Take the data below and copy exactly the lines starting at the one with "intros Hinv%reachable_inv Hp" and finishing at the one with "- exact (the_task_put_eq", both included.

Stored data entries
========================

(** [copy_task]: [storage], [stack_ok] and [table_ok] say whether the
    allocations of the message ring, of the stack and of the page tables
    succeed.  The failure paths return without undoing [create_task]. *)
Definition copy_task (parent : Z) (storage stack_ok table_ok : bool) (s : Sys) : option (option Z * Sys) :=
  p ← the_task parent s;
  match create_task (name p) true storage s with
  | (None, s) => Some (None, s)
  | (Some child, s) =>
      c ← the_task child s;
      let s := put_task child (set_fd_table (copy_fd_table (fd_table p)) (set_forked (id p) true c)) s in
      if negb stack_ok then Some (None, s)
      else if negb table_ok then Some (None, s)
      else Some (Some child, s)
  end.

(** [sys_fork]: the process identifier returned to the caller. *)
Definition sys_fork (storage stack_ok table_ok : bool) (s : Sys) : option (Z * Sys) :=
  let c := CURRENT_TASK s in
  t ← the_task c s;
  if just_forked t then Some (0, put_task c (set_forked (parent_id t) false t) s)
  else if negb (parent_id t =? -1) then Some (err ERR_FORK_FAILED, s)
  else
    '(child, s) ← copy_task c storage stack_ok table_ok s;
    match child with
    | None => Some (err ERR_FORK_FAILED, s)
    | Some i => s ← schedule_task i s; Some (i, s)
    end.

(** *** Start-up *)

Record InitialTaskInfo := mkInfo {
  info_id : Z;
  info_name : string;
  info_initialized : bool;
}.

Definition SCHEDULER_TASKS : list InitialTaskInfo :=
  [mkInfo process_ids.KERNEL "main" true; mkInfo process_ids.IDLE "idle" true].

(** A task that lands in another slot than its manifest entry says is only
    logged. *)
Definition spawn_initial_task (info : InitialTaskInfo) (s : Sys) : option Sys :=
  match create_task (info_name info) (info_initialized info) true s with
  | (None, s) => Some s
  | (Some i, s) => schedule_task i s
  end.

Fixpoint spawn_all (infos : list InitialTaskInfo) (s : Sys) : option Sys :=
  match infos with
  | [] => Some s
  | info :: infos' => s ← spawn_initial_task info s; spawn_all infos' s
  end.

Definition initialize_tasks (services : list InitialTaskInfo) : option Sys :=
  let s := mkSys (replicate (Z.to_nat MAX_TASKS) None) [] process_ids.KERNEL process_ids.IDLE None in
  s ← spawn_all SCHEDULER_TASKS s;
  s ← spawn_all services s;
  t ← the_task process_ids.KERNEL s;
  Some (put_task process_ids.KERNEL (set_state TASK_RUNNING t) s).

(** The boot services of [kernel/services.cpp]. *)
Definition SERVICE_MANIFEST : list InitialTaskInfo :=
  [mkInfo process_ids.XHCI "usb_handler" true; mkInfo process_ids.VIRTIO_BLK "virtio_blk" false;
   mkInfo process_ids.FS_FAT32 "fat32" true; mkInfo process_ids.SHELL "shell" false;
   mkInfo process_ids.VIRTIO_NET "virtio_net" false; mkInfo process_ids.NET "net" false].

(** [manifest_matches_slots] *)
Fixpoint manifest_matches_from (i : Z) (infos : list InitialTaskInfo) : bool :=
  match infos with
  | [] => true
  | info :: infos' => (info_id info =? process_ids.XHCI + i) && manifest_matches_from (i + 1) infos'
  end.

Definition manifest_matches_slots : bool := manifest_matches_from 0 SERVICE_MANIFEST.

========================

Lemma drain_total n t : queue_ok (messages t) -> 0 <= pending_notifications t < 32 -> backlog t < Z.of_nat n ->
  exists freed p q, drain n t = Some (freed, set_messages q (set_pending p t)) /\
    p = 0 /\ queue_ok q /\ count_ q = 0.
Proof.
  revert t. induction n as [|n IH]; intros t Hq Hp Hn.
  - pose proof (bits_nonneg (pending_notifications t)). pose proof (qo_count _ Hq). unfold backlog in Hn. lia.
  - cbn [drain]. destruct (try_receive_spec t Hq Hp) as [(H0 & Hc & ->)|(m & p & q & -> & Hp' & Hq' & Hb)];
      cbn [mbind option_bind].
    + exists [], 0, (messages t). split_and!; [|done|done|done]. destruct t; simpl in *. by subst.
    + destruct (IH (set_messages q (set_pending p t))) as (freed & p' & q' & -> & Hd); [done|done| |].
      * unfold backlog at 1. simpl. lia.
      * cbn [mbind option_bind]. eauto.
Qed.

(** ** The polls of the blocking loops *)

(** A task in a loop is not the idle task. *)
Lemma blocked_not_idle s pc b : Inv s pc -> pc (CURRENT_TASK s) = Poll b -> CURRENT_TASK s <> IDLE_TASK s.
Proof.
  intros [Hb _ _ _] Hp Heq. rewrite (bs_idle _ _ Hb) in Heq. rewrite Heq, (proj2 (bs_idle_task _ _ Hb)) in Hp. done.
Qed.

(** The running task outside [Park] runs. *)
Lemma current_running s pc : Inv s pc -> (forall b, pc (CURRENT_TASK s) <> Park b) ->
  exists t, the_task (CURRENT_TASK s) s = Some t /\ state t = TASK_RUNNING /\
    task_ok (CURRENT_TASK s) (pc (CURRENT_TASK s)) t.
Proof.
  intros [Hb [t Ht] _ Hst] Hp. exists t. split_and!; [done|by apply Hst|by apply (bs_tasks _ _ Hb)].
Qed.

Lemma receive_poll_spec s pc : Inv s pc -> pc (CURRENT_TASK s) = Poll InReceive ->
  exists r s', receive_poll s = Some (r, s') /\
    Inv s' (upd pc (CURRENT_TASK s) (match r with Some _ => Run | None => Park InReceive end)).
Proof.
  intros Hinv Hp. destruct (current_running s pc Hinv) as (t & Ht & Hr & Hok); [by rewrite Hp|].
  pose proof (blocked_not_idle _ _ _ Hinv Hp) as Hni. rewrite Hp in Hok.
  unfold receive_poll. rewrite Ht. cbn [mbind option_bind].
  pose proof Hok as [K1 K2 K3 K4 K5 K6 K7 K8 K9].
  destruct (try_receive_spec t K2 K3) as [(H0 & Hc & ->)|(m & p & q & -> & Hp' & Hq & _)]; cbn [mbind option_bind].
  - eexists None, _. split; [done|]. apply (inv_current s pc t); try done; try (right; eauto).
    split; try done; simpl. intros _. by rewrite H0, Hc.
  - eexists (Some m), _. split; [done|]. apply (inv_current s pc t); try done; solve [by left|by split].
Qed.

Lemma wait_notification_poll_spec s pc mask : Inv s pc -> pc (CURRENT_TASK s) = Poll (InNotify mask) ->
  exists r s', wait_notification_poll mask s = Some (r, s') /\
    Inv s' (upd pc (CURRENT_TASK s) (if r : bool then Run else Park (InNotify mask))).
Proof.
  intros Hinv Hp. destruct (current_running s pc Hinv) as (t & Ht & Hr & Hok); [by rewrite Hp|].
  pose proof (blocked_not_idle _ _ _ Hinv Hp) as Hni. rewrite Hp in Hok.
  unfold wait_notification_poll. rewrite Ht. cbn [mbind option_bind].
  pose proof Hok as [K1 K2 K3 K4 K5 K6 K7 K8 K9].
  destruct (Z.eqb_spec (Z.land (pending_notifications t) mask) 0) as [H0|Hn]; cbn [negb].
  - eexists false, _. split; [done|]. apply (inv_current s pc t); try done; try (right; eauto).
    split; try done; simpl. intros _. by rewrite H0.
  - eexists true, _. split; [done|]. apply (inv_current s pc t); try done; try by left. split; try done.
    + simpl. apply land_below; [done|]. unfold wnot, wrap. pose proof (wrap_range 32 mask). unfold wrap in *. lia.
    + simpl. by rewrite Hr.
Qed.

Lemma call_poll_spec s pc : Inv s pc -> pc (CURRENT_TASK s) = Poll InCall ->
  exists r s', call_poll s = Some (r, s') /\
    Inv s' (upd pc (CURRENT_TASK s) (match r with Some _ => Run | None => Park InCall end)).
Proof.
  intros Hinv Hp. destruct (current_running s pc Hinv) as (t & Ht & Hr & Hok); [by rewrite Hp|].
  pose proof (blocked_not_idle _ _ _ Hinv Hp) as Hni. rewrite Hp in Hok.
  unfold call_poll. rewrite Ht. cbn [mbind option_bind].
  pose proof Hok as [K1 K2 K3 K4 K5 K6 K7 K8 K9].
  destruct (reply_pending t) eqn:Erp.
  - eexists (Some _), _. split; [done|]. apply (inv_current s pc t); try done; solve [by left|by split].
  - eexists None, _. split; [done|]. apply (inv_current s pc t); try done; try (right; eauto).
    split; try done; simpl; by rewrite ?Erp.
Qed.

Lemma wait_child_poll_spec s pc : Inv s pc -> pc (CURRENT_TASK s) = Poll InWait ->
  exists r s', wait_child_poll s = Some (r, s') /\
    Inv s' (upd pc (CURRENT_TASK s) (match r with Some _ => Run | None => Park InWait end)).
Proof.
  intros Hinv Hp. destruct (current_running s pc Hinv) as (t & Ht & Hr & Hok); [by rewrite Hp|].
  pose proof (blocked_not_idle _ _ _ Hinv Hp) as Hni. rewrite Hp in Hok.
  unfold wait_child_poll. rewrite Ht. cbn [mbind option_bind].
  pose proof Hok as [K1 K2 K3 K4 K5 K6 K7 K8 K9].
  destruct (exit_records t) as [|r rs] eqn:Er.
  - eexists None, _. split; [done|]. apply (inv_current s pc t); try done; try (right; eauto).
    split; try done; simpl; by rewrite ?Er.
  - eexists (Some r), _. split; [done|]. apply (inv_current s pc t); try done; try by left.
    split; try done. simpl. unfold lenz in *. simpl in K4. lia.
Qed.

========================

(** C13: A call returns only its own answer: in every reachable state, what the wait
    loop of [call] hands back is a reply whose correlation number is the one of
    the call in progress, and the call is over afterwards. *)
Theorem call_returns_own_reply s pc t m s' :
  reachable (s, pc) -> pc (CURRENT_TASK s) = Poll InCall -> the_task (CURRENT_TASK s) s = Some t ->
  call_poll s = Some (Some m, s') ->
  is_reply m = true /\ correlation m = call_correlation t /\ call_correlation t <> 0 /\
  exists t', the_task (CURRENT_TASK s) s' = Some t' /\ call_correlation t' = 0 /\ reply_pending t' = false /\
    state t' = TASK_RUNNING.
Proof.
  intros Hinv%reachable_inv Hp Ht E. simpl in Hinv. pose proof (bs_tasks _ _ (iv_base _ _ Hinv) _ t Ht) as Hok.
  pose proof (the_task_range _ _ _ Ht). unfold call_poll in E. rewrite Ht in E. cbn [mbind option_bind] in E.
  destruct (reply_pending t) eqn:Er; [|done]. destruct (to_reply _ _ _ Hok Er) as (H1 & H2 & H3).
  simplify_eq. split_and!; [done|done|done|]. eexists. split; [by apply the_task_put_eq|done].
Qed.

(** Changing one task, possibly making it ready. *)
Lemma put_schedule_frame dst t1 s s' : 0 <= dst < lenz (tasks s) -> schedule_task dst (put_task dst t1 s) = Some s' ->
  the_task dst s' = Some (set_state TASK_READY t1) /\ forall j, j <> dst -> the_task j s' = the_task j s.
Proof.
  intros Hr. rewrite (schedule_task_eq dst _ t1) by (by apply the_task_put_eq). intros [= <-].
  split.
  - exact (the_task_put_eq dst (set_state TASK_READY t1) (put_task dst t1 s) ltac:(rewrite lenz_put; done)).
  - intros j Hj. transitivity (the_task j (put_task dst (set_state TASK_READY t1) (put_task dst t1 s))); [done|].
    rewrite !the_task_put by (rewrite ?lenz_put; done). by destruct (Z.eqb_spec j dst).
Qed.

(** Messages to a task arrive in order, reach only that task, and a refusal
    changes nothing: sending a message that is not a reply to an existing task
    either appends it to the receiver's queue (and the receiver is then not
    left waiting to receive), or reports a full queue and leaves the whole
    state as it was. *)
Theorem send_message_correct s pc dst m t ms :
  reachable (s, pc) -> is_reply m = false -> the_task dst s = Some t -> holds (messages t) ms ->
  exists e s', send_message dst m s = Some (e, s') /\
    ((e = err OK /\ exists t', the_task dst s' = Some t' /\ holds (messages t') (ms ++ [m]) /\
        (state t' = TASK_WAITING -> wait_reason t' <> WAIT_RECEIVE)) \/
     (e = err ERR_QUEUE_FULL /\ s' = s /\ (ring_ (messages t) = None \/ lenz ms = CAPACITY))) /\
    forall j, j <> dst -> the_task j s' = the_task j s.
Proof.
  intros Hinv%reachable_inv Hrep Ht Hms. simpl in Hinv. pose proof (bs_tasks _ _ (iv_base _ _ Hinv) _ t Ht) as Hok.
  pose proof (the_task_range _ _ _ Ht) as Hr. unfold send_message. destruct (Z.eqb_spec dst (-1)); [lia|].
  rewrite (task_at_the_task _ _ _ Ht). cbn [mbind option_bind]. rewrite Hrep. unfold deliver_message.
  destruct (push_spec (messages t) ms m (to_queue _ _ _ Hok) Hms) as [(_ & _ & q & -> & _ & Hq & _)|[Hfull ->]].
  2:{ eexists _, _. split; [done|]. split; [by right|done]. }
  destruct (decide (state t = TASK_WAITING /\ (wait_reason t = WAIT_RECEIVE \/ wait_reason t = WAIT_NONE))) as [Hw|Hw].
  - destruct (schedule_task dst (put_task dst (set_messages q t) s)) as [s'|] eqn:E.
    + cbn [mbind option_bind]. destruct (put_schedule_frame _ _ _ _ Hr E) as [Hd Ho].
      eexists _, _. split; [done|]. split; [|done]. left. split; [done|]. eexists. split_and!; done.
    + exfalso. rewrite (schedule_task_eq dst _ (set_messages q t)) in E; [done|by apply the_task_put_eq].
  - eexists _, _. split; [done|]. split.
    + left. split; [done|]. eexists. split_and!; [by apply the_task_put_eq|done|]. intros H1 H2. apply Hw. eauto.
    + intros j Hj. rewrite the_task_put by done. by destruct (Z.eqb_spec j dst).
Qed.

========================

Output:
  intros Hinv%reachable_inv Hp Ht E. simpl in Hinv. pose proof (bs_tasks _ _ (iv_base _ _ Hinv) _ t Ht) as Hok.
  pose proof (the_task_range _ _ _ Ht). unfold call_poll in E. rewrite Ht in E. cbn [mbind option_bind] in E.
  destruct (reply_pending t) eqn:Er; [|done]. destruct (to_reply _ _ _ Hok Er) as (H1 & H2 & H3).
  simplify_eq. split_and!; [done|done|done|]. eexists. split; [by apply the_task_put_eq|done].
Qed.

(** Changing one task, possibly making it ready. *)
Lemma put_schedule_frame dst t1 s s' : 0 <= dst < lenz (tasks s) -> schedule_task dst (put_task dst t1 s) = Some s' ->
  the_task dst s' = Some (set_state TASK_READY t1) /\ forall j, j <> dst -> the_task j s' = the_task j s.
Proof.
  intros Hr. rewrite (schedule_task_eq dst _ t1) by (by apply the_task_put_eq). intros [= <-].
  split.
  - exact (the_task_put_eq dst (set_state TASK_READY t1) (put_task dst t1 s) ltac:(rewrite lenz_put; done)).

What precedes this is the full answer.